[[ Extracted entries open ]]
Lemma awp_lf_shift_left A0 al jj pl L r pb :
  A = A0 ++ [al] -> pair_at fd U A0 al nd B A2 qn B2 U2 jj kq Q -> (lsplit < length (l_vals al))%nat ->
  hdr L = (l_off al, l_par al, last_off INV A0, l_off nd) -> node_is L true (l_keys al) (l_vals al) ->
  fetched fd (hd_off B INV) ∅ r -> opt_ne r node -> opt_ne r pl -> opt_ne r pb -> pl <> node -> pb <> node -> pb <> pl ->
  awp (leaf_shift_from_left node pl pb (Z.of_nat jj) (Z.of_nat rm) ;;;
       node_flush (Some node) ;;; node_flush (Some pl) ;;; node_flush (fst <$> r) ;;; node_flush (Some pb))
    (fun _ => stores done_map 0) (mkView (with_left node N pl L r pb Q) None fd lvl root fs fr).
Proof.
  intros HA Hpr Hbig HhL HnL Hr Hrn Hrl Hrb Hln Hbn Hbl.
  assert (A ++ nd :: B = A0 ++ al :: nd :: B) as Hlv by (rewrite HA, <- app_assoc; done).
  assert (U <> []) as HUne by (by rewrite (pr_U _ _ _ _ _ _ _ _ _ _ _ _ _ Hpr)).
  pose proof (ni_len _ _ _ _ HnL) as HlL. simpl in HlL. pose proof lsplit_bounds. destruct lf_del_len as [Hdl1 Hdl2].
  destruct lf_len as [Hlen Hlt]. pose proof (lf_fillnd nd HUne lf_nd_in) as Hfn. pose proof (pr_hdr _ _ _ _ _ _ _ _ _ _ _ _ _ Hpr) as HhQ.
  pose proof (lf_apart _ _ _ _ Hlv) as Hap. pose proof (ap_ne _ _ _ _ _ _ Hap) as Hne.
  pose proof (lf_q _ _ _ _ _ _ _ _ _ _ _ Hpr) as Hq. destruct (ap_up _ _ _ _ _ _ Hap _ Hq) as (_ & Hq1 & Hq2 & _).
  destruct (lf_bounds _ _ _ _ Hlv) as [Hb1 Hb2].
  apply awp_bind. eapply awp_leaf_shift_from_left;
    [by apply with_left_node|by apply with_left_sib|apply with_left_parent|by apply three_buffers
    |exact HnN|exact HnL|apply Hpr|exact Hlt|lia|eapply lookup_lt_Some, Hpr|].
  intros N' L' Q' k' v HhN' HhL' HhQ' Hk' Hv HnN' HnL' HnQ'.
  assert (n_self N' = l_off nd /\ n_self L' = l_off al /\ n_self Q' = l_off qn) as (HsN' & HsL' & HsQ').
  { unfold hdr in *. split_and!; congruence. }
  apply awp_flush_left; [done..| |].
  { eapply (lf_keep A0 al nd B); [exact Hlv| |exact Hr|].
    - destruct (hd_off_in B INV) as [?|?]; [by left|right; rewrite elem_of_app; by right].
    - intros y Hy1 Hy2. rewrite HsL', HsN', !lookup_insert_ne by auto. done. }
  rewrite HsN', HsL', HsQ'.
  set (b1 := mkL (l_off al) (l_par al) (l_low al) (take (length (l_keys al) - 1) (l_keys al)) (take (length (l_keys al) - 1) (l_vals al))).
  set (b2 := mkL (l_off nd) (l_par nd) (Fin k') (k' :: list_del rm (l_keys nd)) (v :: list_del rm (l_vals nd))).
  eapply (lf_shift _ _ _ _ _ _ _ _ _ _ _ Hlv Hpr b1 b2 k' Q' L' N'); try done.
  - unfold filled. simpl. rewrite length_take. lia.
  - unfold filled. simpl. lia.
  - unfold id_of, mk_id; simpl. by rewrite (pr_par2 _ _ _ _ _ _ _ _ _ _ _ _ _ Hpr).
  - rewrite lookup_insert_ne, lookup_insert_eq by done. done.
  - by rewrite HhL'.
  - rewrite !lookup_insert_ne, lookup_insert_eq by done. done.
  - by rewrite HhN', HhN, HA, last_off_snoc.
  - by rewrite lookup_insert_eq.
  - intros y Hy1 Hy2 Hy3. by rewrite !lookup_insert_ne by auto.
  - pose proof lf_asc as Hasc. rewrite HA in Hasc. apply (asc_prune _ _ _ rm) in Hasc. rewrite <- app_assoc in Hasc. simpl in Hasc.
    eapply (asc_join A0 al (pruned nd rm) (mkL (l_off al) (l_par al) (l_low al) (l_keys al ++ list_del rm (l_keys nd)) [])) in Hasc; [|done..].
    eapply (asc_cut _ _ b1 b2 _ (length (l_keys al) - 1) k' Hasc); simpl; [|done|done| |].
    + by rewrite lookup_app_l by lia.
    + by rewrite take_app_le by lia.
    + rewrite drop_app_le by lia. rewrite (drop_S _ _ _ Hk'), drop_ge by lia. done.
  - rewrite HA, <- app_assoc. cbn [app]. rewrite !entries_pair. change (entry b2) with ((k', v) :: entry (pruned nd rm)).
    rewrite <- app_comm_cons. unfold entry at 1, b1. cbn [l_keys l_vals]. by rewrite entry_shift_left by (done || lia).
Qed.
[[ Extracted entries closed ]]
Whatever lines appear above, reproduce every one of them exactly.

Lemma awp_lf_shift_left A0 al jj pl L r pb :
  A = A0 ++ [al] -> pair_at fd U A0 al nd B A2 qn B2 U2 jj kq Q -> (lsplit < length (l_vals al))%nat ->
  hdr L = (l_off al, l_par al, last_off INV A0, l_off nd) -> node_is L true (l_keys al) (l_vals al) ->
  fetched fd (hd_off B INV) ∅ r -> opt_ne r node -> opt_ne r pl -> opt_ne r pb -> pl <> node -> pb <> node -> pb <> pl ->
  awp (leaf_shift_from_left node pl pb (Z.of_nat jj) (Z.of_nat rm) ;;;
       node_flush (Some node) ;;; node_flush (Some pl) ;;; node_flush (fst <$> r) ;;; node_flush (Some pb))
    (fun _ => stores done_map 0) (mkView (with_left node N pl L r pb Q) None fd lvl root fs fr).
Proof.
  intros HA Hpr Hbig HhL HnL Hr Hrn Hrl Hrb Hln Hbn Hbl.
  assert (A ++ nd :: B = A0 ++ al :: nd :: B) as Hlv by (rewrite HA, <- app_assoc; done).
  assert (U <> []) as HUne by (by rewrite (pr_U _ _ _ _ _ _ _ _ _ _ _ _ _ Hpr)).
  pose proof (ni_len _ _ _ _ HnL) as HlL. simpl in HlL. pose proof lsplit_bounds. destruct lf_del_len as [Hdl1 Hdl2].
  destruct lf_len as [Hlen Hlt]. pose proof (lf_fillnd nd HUne lf_nd_in) as Hfn. pose proof (pr_hdr _ _ _ _ _ _ _ _ _ _ _ _ _ Hpr) as HhQ.
  pose proof (lf_apart _ _ _ _ Hlv) as Hap. pose proof (ap_ne _ _ _ _ _ _ Hap) as Hne.
  pose proof (lf_q _ _ _ _ _ _ _ _ _ _ _ Hpr) as Hq. destruct (ap_up _ _ _ _ _ _ Hap _ Hq) as (_ & Hq1 & Hq2 & _).
  destruct (lf_bounds _ _ _ _ Hlv) as [Hb1 Hb2].
  apply awp_bind. eapply awp_leaf_shift_from_left;
    [by apply with_left_node|by apply with_left_sib|apply with_left_parent|by apply three_buffers
    |exact HnN|exact HnL|apply Hpr|exact Hlt|lia|eapply lookup_lt_Some, Hpr|].
  intros N' L' Q' k' v HhN' HhL' HhQ' Hk' Hv HnN' HnL' HnQ'.
  assert (n_self N' = l_off nd /\ n_self L' = l_off al /\ n_self Q' = l_off qn) as (HsN' & HsL' & HsQ').
  { unfold hdr in *. split_and!; congruence. }
  apply awp_flush_left; [done..| |].
  { eapply (lf_keep A0 al nd B); [exact Hlv| |exact Hr|].
    - destruct (hd_off_in B INV) as [?|?]; [by left|right; rewrite elem_of_app; by right].
    - intros y Hy1 Hy2. rewrite HsL', HsN', !lookup_insert_ne by auto. done. }
  rewrite HsN', HsL', HsQ'.
  set (b1 := mkL (l_off al) (l_par al) (l_low al) (take (length (l_keys al) - 1) (l_keys al)) (take (length (l_keys al) - 1) (l_vals al))).
  set (b2 := mkL (l_off nd) (l_par nd) (Fin k') (k' :: list_del rm (l_keys nd)) (v :: list_del rm (l_vals nd))).
  eapply (lf_shift _ _ _ _ _ _ _ _ _ _ _ Hlv Hpr b1 b2 k' Q' L' N'); try done.
  - unfold filled. simpl. rewrite length_take. lia.
  - unfold filled. simpl. lia.
  - unfold id_of, mk_id; simpl. by rewrite (pr_par2 _ _ _ _ _ _ _ _ _ _ _ _ _ Hpr).
  - rewrite lookup_insert_ne, lookup_insert_eq by done. done.
  - by rewrite HhL'.
  - rewrite !lookup_insert_ne, lookup_insert_eq by done. done.
  - by rewrite HhN', HhN, HA, last_off_snoc.
  - by rewrite lookup_insert_eq.
  - intros y Hy1 Hy2 Hy3. by rewrite !lookup_insert_ne by auto.
  - pose proof lf_asc as Hasc. rewrite HA in Hasc. apply (asc_prune _ _ _ rm) in Hasc. rewrite <- app_assoc in Hasc. simpl in Hasc.
    eapply (asc_join A0 al (pruned nd rm) (mkL (l_off al) (l_par al) (l_low al) (l_keys al ++ list_del rm (l_keys nd)) [])) in Hasc; [|done..].
    eapply (asc_cut _ _ b1 b2 _ (length (l_keys al) - 1) k' Hasc); simpl; [|done|done| |].
    + by rewrite lookup_app_l by lia.
    + by rewrite take_app_le by lia.
    + rewrite drop_app_le by lia. rewrite (drop_S _ _ _ Hk'), drop_ge by lia. done.
  - rewrite HA, <- app_assoc. cbn [app]. rewrite !entries_pair. change (entry b2) with ((k', v) :: entry (pruned nd rm)).
    rewrite <- app_comm_cons. unfold entry at 1, b1. cbn [l_keys l_vals]. by rewrite entry_shift_left by (done || lia).
Qed.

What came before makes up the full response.